Extra cash to study coastal problems

Dunedin city councillors and staff consider the city’s budget at  yesterday’s pre-draft annual plan meeting. Photo by Gerard O'Brien
Dunedin city councillors and staff consider the city’s budget at yesterday’s pre-draft annual plan meeting. Photo by Gerard O'Brien
An extra $75,000 study has been added to investigations into the future of the wider Dunedin coastline, at the same time as $100,000 was committed to studying erosion at city beaches.

Cr Kate Wilson moved the council include $75,000 in the draft plan to fund initial investigative work on the Dunedin coastline at high risk of erosion from sea level rise and extreme weather events.

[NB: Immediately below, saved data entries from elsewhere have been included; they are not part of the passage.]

Lemma BlockDisconnected_valid params st block h st' :
  proposals_valid params st ->
  BlockDisconnected st block h params = Return st' ->
  proposals_valid params st'.
Proof.
  intros Hst. unfold BlockDisconnected.
  destruct (dataFromBlock st block [] [] params None true) as [[ps vs]|];
    [|discriminate].
  simpl.
  assert (H1 : proposals_valid params (fold_left (remove_block_vote h) vs st)).
  { eapply proposals_valid_eq; [|exact Hst].
    apply fold_left_proposals. intros s v. unfold remove_block_vote.
    destruct (votes s !! Vote.getHash v) as [sv|]; [|reflexivity].
    destruct (Vote.blockNumber sv =? h); [apply removeVote_proposals | reflexivity]. }
  assert (H2 : proposals_valid params
                 (fold_left (remove_block_proposal h) ps
                            (fold_left (remove_block_vote h) vs st))).
  { revert H1. generalize (fold_left (remove_block_vote h) vs st).
    induction ps as [|p ps IH]; intros s Hs; simpl; [exact Hs|].
    apply IH, remove_block_proposal_valid, Hs. }
  destruct (h =? INT32_MAX); intros [= <-]; [exact H2|].
  eapply proposals_valid_eq; [|exact H2].
  unfold unspend_block_votes. apply fold_left_proposals. intros s ptr.
  destruct (deref s ptr) as [v|]; [|reflexivity].
  destruct (prevouts_of block !! _); [apply unspendVote_proposals | reflexivity].
Qed.

(** Every store the node goes through holds valid proposals only. *)
Lemma reachable_valid params st :
  reachable params st -> proposals_valid params st.
Proof.
  induction 1 as [|st block pindex tip st' _ IH Hp|st block h st' _ IH Hd|st v _ IH].
  - intros k p H. unfold reset in H. simpl in H. rewrite lookup_empty in H.
    discriminate.
  - eapply processBlock_valid; eassumption.
  - eapply BlockDisconnected_valid; eassumption.
  - eapply proposals_valid_eq; [apply addVote_proposals | exact IH].
Qed.

(** With valid proposals in the store, results that are not empty give
    payees that are not empty: the proposal sorted first fits the budget. *)
Lemma payees_nonempty (st : State) (h : Z) (params : Consensus.Params) :
  proposals_valid params st ->
  0 <= Consensus.proposalMinAmount params ->
  Consensus.proposalMaxAmount params <= INT64_MAX ->
  getSuperblockResults st h params <> [] ->
  getSuperblockPayees h (getSuperblockResults st h params) params <> [].
Proof.
  intros Hvalid Hmin Hmax Hne.
  unfold getSuperblockPayees.
  destruct (getSuperblockResults st h params) as [|r0 rs] eqn:Er; [contradiction|].
  destruct (std_sort_nonempty payee_lt (r0 :: rs)) as [x [rest [Es Hx]]];
    [discriminate|].
  rewrite Es. simpl.
  destruct x as [p t]. rewrite <- Er in Hx.
  destruct (getSuperblockResults_stored st h params p t Hx) as [[k Hk] Hh].
  destruct (isValid_amount p params (Hvalid k p Hk)) as [Hlo Hhi].
  rewrite Hh in Hhi. simpl.
  assert (Hin : in_int64 (superblockBudget h params - Proposal.amount p)).
  { unfold in_int64, superblockBudget, INT64_MAX in *. lia. }
  rewrite (to_int64_small _ Hin).
  destruct (0 <=? superblockBudget h params - Proposal.amount p) eqn:E;
    [discriminate|].
  unfold superblockBudget in *. lia.
Qed.

(** C5.  For a proof-of-stake block at a superblock height, when the
    expected payee list computed for that height is empty,
    [isValidSuperblock] returns true (and leaves [paymentsRet] as it
    was).  The store is one the node goes through, from the empty store by
    connecting and disconnecting blocks under the same parameters; the
    minimum proposal amount is not negative and the maximum is a 64-bit
    amount. *)
Theorem isValidSuperblock_without_payees (st : State) (block : CBlock) (h : Z)
        (params : Consensus.Params) (paymentsRet : Z) :
  reachable params st ->
  0 <= Consensus.proposalMinAmount params ->
  Consensus.proposalMaxAmount params <= INT64_MAX ->
  isSuperblock h params = true ->
  IsProofOfStake block = true ->
  getSuperblockPayees h (getSuperblockResults st h params) params = [] ->
  isValidSuperblock st block h params paymentsRet = (true, paymentsRet).
Proof.
  intros Hreach Hmin Hmax Hsb Hpos Hempty.
  pose proof (reachable_valid params st Hreach) as Hvalid.
  unfold isValidSuperblock. rewrite Hsb, Hpos. simpl.
  destruct (getSuperblockResults st h params) as [|r0 rs] eqn:Er; [reflexivity|].
  exfalso. apply (payees_nonempty st h params Hvalid Hmin Hmax).
  - rewrite Er. discriminate.
  - rewrite Er. exact Hempty.
Qed.
End Superblock.

(** ** Block extraction and the disconnect handler *)
Section Blocks.
Context `{Ext : Externals}.
Import Governance.

(** A vote whose hash is in [votesRet] already leaves the set as it is,
    whatever its signature hash: [std::set::insert] does not replace. *)
Lemma insert_vote_present (votesRet : list Vote.t) (vote : Vote.t) :
  set_count Vote.getHash vote votesRet = true ->
  insert_vote votesRet vote = votesRet.
Proof.
  intros H. unfold insert_vote. rewrite H.
  destruct (set_find Vote.getHash vote votesRet) as [it|]; [|reflexivity].
  destruct (UintToArith256 (Vote.sigHash it) <? UintToArith256 (Vote.sigHash vote));
    [|reflexivity].
  apply set_insert_present, H.
Qed.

The work would be done in consultation with the community and the Otago Regional Council.

Staff would approach the Government for support.

During debate there was discussion of the ORC's financial responsibility on the issue, as it was responsible for the marine environment beyond the beach.

Council chief executive Dr Sue Bidrose said staff were discussing that issue with the regional council.

Crs Lee Vandervis and Mike Lord opposed the idea of the report, but Cr Richard Thomson said the council needed to understand the order of priority for any work, and what might "sneak up and bite us, before it does''.

Cr Wilson said the issue for Dunedin was not just Ocean Beach.

"We need to step back and find out what the big picture is.''

The council voted to include the funding in the draft plan.

It also voted to go ahead with an already mooted report on Ocean Beach, which suffered damage over the winter from severe storms.

The council ordered an in-depth engineering report on the issue from consultants Tonkin and Taylor in 2011, which recommended the continuation of a holding pattern for 10 years, followed by either managed retreat from the area or construction over 10 to 50 years of a buried backstop wall.

Parks, recreation and aquatics group manager Richard Saunders said that report had included indicative costs, but the new report would take that "a step further''.

Work at the area to repair sand sausages would continue, and would be done by June.

Mr Saunders said the council would have cost options when the report was presented in May.